Records supplied:
(** A database with an entry for every address, the hosts of the local
    network included. *)
Definition rd_all : Geolocation.Reader := fun _ => Normal country_only.

Definition ready_all : Geolocation.State :=
  Geolocation.initGeoIP true true (Normal rd_all) Geolocation.initial.

Definition disabled : Geolocation.State :=
  Geolocation.initGeoIP true false (Throw "Error") Geolocation.initial.

Definition empty_db : Db := {| docs := []; next_id := 0; online := true |}.

Definition env : gmap string string := ∅.

(** A verifier that accepts the token [good] for [user123], finds [old]
    expired and rejects everything else. *)
Definition jwt_verify (token : option string) (secret : string) : Auth.JwtResult :=
  match token with
  | Some t =>
      if decide (t = "good") then Auth.Decoded (Some "user123")
      else if decide (t = "old") then Auth.Thrown "TokenExpiredError"
      else Auth.Thrown "JsonWebTokenError"
  | None => Auth.Thrown "JsonWebTokenError"
  end.

Definition request (hs : list (string * string)) (peer : option string)
    (code : string) (q b : list (string * string)) : Request :=
  {| headers := list_to_map hs; socket_remoteAddress := peer;
     params_shortCode := code; query := list_to_map q; body := list_to_map b;
     isInternalService := false; user := None |}.

Definition world (d : Db) (g : Geolocation.State) : World :=
  {| db := d; geo := g; apiHits := ∅; trackHits := ∅ |}.

Definition internal_key : string := "internal-service-key-change-in-production".

(** Scenario A's submission, sent by a trusted service for the client
    8.8.8.8. *)
Definition track_abc : Request :=
  request [("x-internal-api-key", internal_key); ("x-forwarded-for", "8.8.8.8")]
    (Some "10.0.0.7") EmptyString []
    [("short_code", "abc"); ("original_url", "https://x.com")].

What to produce:
Working from the entries above, filter out every line that lacks "initGeoIP" and copy what remains.

Solution below:
  Geolocation.initGeoIP true true (Normal rd_all) Geolocation.initial.
  Geolocation.initGeoIP true false (Throw "Error") Geolocation.initial.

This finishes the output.